---------- Data

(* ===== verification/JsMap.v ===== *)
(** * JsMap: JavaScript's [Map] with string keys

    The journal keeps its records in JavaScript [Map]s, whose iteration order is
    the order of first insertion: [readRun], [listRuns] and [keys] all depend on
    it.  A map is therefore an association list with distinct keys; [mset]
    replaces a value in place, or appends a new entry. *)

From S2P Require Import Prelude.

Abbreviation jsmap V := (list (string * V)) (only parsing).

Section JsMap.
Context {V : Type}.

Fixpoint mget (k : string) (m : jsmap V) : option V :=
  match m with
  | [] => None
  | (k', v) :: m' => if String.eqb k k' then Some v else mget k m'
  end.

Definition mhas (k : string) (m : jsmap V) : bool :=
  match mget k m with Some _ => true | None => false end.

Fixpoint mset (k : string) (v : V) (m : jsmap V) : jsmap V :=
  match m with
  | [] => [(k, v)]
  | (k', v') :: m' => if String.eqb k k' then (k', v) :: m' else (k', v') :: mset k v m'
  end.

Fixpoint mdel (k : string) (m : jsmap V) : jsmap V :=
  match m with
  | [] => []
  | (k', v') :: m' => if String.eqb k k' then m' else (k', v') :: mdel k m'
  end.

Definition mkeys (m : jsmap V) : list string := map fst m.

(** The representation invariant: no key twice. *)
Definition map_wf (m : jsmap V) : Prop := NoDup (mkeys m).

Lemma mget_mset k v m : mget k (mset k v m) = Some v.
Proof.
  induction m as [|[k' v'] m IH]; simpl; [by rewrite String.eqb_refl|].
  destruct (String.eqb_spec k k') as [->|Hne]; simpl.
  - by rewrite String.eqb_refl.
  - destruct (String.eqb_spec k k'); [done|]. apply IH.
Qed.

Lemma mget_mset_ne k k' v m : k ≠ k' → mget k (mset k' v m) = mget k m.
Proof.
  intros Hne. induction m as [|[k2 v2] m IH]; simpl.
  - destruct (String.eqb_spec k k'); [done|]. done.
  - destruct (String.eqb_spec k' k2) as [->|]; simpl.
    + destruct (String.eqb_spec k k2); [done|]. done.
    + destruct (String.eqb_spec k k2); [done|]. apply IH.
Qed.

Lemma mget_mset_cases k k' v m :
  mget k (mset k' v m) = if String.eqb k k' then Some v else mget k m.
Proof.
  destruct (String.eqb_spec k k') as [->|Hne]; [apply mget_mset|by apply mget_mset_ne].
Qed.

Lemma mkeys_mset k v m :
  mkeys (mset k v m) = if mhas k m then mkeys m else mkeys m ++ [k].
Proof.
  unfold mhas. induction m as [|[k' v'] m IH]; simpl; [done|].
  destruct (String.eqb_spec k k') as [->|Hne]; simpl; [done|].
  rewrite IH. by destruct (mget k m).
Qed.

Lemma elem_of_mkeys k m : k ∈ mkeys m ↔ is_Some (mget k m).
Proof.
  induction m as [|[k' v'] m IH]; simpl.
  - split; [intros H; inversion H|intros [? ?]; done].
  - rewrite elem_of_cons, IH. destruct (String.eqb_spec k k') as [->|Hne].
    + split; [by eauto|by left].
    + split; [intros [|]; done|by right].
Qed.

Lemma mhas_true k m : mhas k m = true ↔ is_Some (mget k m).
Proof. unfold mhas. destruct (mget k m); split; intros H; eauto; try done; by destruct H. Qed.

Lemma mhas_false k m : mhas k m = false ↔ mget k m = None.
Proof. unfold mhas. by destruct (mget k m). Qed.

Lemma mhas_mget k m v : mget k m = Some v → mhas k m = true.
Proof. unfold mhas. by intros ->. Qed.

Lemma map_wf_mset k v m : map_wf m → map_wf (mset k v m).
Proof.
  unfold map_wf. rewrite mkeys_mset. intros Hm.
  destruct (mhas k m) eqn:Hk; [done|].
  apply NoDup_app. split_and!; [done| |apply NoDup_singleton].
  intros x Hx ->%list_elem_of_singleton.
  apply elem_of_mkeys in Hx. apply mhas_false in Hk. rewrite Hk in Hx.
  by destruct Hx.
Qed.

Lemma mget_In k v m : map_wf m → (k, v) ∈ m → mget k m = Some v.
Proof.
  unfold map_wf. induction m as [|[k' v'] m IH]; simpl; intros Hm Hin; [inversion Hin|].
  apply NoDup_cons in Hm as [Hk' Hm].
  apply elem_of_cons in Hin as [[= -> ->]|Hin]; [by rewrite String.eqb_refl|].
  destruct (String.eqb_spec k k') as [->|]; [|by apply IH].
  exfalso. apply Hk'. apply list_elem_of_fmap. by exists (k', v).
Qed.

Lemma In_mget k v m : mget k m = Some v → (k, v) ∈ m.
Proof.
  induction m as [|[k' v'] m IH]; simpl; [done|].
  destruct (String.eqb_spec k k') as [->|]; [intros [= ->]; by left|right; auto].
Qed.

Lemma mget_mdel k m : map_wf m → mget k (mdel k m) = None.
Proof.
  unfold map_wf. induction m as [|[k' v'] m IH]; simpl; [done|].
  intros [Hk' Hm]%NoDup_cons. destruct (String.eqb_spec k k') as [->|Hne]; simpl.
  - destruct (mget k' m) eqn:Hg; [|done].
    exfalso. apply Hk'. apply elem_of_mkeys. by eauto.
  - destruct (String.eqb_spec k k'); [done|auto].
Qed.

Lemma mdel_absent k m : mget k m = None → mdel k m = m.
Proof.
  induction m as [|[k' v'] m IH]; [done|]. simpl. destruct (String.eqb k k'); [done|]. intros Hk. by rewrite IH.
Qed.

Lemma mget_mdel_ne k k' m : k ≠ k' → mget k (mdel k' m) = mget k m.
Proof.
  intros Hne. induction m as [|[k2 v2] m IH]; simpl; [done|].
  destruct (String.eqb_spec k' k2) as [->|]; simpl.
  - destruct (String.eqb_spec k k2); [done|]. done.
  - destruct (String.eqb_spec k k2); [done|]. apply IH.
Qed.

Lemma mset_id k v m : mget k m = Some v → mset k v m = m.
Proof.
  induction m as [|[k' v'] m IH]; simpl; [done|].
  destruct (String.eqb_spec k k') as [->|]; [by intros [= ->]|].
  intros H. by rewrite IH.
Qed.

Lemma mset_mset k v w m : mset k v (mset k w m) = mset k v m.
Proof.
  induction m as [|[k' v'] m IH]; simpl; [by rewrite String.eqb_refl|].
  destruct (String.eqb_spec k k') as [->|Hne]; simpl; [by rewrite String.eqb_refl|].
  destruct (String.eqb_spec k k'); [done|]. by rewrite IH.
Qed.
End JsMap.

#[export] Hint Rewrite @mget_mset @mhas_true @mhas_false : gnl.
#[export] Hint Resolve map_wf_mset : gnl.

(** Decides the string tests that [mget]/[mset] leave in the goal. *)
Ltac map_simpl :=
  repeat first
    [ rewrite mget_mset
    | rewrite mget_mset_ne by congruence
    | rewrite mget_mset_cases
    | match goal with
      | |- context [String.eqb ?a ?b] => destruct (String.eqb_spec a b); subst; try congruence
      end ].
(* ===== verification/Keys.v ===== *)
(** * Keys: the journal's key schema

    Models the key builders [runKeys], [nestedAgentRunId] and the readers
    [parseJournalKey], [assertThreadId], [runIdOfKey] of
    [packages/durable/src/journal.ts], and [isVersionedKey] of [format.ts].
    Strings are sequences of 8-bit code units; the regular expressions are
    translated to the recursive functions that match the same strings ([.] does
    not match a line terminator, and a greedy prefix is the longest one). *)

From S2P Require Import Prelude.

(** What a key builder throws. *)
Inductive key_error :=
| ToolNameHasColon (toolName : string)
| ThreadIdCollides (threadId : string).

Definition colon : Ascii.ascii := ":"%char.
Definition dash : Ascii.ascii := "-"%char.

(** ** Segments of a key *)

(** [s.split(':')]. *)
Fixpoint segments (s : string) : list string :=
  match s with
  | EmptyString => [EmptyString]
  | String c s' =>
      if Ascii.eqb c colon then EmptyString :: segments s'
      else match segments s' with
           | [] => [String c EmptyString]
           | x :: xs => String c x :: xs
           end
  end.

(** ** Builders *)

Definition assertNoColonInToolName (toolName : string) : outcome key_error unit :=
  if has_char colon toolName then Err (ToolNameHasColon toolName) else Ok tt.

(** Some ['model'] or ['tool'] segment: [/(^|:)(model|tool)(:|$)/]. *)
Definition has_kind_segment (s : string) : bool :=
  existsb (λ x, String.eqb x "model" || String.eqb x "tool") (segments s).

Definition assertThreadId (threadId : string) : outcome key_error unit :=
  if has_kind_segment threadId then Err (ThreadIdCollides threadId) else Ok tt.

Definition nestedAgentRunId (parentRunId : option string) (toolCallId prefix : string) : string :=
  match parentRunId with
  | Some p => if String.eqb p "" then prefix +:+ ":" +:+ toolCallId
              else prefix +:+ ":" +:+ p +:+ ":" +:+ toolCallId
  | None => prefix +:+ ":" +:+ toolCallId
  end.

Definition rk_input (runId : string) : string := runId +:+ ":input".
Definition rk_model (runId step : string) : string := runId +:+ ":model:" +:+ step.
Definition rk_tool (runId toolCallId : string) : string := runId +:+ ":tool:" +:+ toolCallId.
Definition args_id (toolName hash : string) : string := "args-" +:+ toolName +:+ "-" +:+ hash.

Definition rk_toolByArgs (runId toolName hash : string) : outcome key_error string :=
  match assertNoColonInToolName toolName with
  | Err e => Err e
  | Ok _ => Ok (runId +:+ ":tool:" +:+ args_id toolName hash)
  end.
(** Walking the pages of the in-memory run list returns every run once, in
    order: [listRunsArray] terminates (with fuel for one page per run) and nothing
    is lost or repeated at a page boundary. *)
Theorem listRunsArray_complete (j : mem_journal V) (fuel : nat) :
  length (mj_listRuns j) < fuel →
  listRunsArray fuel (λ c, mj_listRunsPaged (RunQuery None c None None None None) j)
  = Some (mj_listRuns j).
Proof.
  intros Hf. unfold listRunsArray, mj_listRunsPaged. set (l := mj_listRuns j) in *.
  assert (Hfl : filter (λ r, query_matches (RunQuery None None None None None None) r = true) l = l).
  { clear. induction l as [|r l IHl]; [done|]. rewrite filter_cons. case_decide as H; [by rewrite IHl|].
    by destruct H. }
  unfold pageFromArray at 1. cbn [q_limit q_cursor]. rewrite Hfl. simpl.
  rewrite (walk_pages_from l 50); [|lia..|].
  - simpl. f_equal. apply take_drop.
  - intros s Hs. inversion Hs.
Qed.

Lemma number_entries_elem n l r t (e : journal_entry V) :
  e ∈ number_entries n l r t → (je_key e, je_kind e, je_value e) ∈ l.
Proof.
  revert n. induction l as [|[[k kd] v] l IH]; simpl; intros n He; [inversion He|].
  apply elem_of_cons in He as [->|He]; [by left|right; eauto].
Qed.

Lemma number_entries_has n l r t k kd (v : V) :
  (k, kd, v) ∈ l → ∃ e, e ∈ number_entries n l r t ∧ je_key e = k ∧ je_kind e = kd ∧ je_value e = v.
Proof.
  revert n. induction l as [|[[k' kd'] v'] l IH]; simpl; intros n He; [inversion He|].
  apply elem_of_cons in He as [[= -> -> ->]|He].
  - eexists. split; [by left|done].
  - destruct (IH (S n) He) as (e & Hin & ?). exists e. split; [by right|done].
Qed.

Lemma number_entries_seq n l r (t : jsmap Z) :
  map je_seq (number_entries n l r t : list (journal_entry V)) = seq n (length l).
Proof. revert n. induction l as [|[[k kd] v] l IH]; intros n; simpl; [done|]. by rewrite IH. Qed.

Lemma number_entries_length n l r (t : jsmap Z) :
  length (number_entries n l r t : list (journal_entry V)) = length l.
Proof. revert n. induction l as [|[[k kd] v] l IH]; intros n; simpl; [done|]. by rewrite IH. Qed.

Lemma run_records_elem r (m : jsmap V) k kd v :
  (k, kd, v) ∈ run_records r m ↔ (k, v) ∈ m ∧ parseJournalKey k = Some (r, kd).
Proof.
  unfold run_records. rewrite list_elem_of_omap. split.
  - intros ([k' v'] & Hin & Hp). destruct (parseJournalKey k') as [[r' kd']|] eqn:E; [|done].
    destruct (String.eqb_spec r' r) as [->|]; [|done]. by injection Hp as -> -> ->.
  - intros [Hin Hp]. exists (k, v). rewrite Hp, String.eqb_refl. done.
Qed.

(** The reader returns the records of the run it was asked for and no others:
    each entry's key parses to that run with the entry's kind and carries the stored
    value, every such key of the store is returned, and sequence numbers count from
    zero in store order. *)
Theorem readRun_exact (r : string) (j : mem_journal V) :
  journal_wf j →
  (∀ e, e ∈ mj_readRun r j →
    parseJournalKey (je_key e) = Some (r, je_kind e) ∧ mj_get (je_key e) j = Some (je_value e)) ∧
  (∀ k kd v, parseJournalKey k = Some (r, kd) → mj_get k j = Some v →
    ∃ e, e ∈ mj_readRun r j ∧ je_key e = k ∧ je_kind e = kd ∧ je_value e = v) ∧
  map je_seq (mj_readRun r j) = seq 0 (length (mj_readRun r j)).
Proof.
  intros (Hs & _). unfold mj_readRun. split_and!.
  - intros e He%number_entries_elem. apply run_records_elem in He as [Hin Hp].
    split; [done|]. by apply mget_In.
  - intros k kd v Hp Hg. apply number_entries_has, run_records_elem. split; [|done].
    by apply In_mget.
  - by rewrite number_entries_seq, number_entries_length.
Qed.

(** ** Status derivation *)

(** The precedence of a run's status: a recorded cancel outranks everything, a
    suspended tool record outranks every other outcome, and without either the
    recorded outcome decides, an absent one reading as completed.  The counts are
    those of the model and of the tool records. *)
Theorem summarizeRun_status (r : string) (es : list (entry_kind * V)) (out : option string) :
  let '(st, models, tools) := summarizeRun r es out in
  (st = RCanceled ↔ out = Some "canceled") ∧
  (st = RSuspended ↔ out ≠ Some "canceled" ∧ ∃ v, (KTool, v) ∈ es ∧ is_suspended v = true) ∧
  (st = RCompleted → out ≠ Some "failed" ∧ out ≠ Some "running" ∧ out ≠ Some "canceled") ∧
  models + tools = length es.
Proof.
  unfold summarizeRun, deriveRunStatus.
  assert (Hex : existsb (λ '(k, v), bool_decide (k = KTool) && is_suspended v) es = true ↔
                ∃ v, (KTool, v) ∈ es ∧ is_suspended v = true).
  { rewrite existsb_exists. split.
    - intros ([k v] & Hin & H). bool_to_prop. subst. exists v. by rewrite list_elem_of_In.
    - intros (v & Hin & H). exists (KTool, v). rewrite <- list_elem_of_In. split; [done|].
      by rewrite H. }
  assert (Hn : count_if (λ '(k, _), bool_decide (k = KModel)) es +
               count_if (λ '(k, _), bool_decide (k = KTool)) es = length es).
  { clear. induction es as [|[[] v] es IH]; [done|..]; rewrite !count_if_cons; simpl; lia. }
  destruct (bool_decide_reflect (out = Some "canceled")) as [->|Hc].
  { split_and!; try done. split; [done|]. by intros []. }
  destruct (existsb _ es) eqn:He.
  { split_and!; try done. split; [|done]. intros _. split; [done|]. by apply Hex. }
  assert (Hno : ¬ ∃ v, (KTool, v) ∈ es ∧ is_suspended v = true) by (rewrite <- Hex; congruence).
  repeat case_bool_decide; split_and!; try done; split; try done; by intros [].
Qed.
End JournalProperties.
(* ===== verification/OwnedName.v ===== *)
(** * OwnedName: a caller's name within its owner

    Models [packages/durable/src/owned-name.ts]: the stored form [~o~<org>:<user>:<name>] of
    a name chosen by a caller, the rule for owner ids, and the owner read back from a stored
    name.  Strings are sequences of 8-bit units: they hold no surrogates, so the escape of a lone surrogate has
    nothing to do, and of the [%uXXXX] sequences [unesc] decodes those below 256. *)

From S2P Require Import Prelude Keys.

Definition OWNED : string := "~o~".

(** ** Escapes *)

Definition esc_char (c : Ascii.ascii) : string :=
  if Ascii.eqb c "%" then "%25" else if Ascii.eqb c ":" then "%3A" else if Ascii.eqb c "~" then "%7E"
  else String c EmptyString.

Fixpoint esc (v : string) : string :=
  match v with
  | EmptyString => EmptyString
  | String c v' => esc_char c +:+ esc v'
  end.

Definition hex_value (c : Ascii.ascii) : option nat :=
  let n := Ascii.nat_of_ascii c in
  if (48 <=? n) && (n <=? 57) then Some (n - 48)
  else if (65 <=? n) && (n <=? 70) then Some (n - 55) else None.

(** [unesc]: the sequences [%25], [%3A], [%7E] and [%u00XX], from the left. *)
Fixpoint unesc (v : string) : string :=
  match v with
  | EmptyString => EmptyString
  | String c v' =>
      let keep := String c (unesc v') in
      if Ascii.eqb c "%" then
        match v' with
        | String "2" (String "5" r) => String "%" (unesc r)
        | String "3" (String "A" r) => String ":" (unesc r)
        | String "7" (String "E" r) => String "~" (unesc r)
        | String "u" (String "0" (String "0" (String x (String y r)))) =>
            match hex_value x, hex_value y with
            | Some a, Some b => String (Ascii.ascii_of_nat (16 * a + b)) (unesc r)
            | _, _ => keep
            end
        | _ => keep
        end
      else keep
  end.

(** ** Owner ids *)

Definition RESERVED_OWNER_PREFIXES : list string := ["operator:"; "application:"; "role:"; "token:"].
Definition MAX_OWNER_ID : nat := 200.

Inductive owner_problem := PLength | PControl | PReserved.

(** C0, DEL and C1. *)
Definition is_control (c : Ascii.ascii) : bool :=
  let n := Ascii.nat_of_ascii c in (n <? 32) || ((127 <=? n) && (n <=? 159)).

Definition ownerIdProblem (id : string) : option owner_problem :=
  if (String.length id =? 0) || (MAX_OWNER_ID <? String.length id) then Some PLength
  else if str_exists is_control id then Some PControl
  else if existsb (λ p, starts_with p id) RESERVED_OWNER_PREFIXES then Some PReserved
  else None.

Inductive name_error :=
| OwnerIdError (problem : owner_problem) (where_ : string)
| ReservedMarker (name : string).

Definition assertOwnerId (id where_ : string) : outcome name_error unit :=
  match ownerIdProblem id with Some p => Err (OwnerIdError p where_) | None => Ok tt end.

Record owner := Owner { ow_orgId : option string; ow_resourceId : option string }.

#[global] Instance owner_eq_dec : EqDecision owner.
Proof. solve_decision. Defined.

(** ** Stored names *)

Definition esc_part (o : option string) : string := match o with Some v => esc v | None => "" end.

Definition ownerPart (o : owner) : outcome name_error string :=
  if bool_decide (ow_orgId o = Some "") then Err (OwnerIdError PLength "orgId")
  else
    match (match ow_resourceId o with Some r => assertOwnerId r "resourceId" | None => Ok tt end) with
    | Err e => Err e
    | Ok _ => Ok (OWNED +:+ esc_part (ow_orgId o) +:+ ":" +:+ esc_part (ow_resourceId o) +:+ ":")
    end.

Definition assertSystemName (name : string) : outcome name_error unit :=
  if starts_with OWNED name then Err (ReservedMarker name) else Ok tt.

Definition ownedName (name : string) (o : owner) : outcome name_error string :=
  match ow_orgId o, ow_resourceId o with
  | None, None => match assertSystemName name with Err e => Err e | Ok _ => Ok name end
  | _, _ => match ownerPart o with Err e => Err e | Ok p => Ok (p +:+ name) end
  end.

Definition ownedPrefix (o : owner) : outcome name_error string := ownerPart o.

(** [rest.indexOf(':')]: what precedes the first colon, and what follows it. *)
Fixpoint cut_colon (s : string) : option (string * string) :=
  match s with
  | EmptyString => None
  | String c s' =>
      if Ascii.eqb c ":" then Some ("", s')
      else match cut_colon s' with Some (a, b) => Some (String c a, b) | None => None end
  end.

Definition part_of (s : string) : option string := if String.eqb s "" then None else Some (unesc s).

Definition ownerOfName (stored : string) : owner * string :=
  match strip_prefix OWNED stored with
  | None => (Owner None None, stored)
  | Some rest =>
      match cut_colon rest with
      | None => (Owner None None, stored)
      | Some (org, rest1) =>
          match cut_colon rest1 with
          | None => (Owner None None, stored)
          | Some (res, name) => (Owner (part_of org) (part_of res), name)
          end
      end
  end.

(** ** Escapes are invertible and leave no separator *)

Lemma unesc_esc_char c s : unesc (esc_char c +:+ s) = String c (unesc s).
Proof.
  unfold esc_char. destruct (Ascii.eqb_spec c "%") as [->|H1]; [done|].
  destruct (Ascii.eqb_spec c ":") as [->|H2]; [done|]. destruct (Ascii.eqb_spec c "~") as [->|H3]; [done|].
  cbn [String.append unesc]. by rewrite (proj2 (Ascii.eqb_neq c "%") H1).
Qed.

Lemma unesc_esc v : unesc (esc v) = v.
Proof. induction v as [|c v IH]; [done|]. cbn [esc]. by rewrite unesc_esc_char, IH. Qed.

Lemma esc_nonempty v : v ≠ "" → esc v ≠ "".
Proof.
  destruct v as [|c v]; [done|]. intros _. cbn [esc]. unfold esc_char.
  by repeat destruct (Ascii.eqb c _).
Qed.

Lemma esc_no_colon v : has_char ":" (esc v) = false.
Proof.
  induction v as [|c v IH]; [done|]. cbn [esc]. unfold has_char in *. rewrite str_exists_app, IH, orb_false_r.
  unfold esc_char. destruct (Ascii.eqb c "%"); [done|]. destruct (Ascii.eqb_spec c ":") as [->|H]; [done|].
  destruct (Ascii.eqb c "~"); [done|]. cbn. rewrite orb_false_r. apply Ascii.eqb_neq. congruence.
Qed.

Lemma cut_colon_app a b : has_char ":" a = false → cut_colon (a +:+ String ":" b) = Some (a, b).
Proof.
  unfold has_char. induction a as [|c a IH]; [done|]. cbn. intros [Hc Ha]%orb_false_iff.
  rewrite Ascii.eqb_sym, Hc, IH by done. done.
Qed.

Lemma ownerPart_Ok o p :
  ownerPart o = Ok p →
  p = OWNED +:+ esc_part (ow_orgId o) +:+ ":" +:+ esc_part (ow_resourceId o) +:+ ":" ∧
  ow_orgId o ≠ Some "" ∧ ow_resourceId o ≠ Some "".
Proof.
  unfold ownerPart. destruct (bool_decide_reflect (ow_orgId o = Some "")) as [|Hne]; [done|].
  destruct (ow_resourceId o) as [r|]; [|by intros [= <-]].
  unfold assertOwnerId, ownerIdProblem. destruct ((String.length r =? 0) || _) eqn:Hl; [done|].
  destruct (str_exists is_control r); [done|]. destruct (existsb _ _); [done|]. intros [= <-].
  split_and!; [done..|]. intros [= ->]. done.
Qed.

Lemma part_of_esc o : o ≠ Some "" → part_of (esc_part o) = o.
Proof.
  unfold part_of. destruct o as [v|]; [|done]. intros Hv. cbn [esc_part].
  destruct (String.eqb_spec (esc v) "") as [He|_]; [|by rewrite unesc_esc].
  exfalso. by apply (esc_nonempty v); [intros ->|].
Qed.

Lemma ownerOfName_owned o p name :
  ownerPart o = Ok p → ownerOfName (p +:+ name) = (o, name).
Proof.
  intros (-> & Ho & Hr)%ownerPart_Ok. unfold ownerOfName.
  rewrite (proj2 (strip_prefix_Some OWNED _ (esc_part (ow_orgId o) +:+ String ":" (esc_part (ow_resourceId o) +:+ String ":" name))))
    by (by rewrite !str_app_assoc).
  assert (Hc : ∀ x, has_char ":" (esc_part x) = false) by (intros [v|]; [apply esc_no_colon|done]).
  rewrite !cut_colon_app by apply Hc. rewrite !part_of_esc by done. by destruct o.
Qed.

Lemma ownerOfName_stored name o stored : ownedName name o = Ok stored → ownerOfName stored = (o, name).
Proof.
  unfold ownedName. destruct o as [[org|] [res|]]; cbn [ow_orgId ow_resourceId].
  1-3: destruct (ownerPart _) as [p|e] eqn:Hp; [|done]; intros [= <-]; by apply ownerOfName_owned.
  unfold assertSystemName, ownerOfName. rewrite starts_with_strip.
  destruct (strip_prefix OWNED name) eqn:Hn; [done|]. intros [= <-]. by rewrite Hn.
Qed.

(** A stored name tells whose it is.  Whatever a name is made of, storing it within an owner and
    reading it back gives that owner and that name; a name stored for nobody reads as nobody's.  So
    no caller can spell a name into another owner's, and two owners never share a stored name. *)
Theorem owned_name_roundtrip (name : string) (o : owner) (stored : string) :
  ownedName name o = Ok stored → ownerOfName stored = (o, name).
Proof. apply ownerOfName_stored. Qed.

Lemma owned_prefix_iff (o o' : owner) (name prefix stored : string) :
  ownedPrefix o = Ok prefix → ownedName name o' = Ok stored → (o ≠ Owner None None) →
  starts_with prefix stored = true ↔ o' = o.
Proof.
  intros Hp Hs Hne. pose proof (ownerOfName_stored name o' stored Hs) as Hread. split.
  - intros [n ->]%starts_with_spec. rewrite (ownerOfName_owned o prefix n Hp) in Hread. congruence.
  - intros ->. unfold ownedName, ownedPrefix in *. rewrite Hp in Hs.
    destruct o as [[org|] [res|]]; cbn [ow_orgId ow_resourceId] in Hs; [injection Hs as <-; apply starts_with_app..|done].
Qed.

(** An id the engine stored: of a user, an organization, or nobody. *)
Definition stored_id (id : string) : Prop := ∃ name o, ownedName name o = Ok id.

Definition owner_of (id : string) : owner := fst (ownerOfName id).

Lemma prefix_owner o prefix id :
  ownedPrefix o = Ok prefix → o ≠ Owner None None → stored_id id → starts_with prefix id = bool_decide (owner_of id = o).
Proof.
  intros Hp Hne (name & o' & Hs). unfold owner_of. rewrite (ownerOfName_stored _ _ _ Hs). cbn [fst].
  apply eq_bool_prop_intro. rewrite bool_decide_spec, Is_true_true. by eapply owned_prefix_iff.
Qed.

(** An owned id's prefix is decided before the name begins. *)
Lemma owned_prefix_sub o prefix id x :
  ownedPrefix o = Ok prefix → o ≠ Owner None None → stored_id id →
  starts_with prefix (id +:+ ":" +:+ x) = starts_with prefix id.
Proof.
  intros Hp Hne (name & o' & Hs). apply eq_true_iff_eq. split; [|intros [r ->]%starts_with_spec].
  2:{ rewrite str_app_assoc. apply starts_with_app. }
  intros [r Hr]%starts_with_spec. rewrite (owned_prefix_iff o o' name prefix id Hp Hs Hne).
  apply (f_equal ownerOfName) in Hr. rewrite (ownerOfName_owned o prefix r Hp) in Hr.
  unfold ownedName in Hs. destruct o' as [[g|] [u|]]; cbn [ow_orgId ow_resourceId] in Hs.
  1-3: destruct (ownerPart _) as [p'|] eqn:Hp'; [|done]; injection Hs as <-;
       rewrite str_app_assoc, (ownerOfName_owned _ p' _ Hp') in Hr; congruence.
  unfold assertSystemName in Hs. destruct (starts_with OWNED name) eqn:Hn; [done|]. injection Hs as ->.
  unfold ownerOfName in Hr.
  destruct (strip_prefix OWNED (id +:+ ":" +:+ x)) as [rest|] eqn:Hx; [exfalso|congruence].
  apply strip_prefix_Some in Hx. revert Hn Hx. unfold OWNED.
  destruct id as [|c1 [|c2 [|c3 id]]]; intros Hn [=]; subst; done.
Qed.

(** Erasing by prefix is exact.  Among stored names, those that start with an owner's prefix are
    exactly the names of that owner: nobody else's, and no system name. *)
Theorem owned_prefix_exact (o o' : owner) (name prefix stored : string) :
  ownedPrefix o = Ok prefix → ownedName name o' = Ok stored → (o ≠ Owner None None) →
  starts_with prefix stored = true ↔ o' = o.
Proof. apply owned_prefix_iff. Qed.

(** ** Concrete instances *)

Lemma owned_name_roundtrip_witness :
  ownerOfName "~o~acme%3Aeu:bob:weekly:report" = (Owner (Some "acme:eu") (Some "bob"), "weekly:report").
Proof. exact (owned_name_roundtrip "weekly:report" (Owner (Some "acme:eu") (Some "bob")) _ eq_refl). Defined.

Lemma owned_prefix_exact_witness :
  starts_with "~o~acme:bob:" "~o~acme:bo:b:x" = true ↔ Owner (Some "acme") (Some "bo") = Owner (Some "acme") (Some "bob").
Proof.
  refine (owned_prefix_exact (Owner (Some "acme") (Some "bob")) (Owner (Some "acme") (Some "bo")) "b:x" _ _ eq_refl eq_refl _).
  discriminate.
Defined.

--------------------

# [Assignment]
What you return should be the lines from the start of the data through the line with "Abbreviation jsmap V", quoted exactly and nothing more.

# [Worked solution]
(* ===== verification/JsMap.v ===== *)
(** * JsMap: JavaScript's [Map] with string keys

    The journal keeps its records in JavaScript [Map]s, whose iteration order is
    the order of first insertion: [readRun], [listRuns] and [keys] all depend on
    it.  A map is therefore an association list with distinct keys; [mset]
    replaces a value in place, or appends a new entry. *)

From S2P Require Import Prelude.

Abbreviation jsmap V := (list (string * V)) (only parsing).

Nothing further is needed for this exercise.